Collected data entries
======

Definition initWorkerID (db : DB) (seq : snowflakeSequence) (conf : SequenceConfig) : DB * snowflakeSequence * outcome unit :=
  inTx db seq (λ db tx seq,
    let '(tx, r) := findWorkID tx (Name conf) in
    match r with
    | Ok id =>
        let '(db, tx, seq', r) := execCommit db tx (setWorkId seq id) _setWorkId [int64Value id; stringValue _nodeId; stringValue (Name conf)] in
        match r with
        | Ok _ =>
            (db, tx, seq',
             if (workId seq' <? 0) || (workId seq' >? workIdMax) then Err (NewError "node worker-id must in [0, 1024]") else Ok tt)
        | failed => (db, tx, seq, failed)
        end
    | failed => (db, tx, seq, _ ← failed; Panic)
    end).

(** The body of the loop of [keepalive]: errors are logged. *)
Definition keepalive (db : DB) : DB :=
  let '(db, _, _) := inTx db tt (λ db tx s, execCommit db tx s _keepaliveNode [stringValue _nodeId]) in db.

(** The table is created once; the goroutine of [keepalive] is then started. *)
Definition initTableAndKeepalive (finishInitTable : bool) (db : DB) : DB * bool * outcome unit :=
  if finishInitTable then (db, true, Ok tt)
  else
    let '(db, _, r) := inTx db tt (λ db tx s, execCommit db tx s _initTableSql []) in
    (db, is_ok r, r).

======

# Instructions to follow
Give again only the lines starting at the one that contains "(** The body" and running to the end of the data.

# Written answer
(** The body of the loop of [keepalive]: errors are logged. *)
Definition keepalive (db : DB) : DB :=
  let '(db, _, _) := inTx db tt (λ db tx s, execCommit db tx s _keepaliveNode [stringValue _nodeId]) in db.

(** The table is created once; the goroutine of [keepalive] is then started. *)
Definition initTableAndKeepalive (finishInitTable : bool) (db : DB) : DB * bool * outcome unit :=
  if finishInitTable then (db, true, Ok tt)
  else
    let '(db, _, r) := inTx db tt (λ db tx s, execCommit db tx s _initTableSql []) in
    (db, is_ok r, r).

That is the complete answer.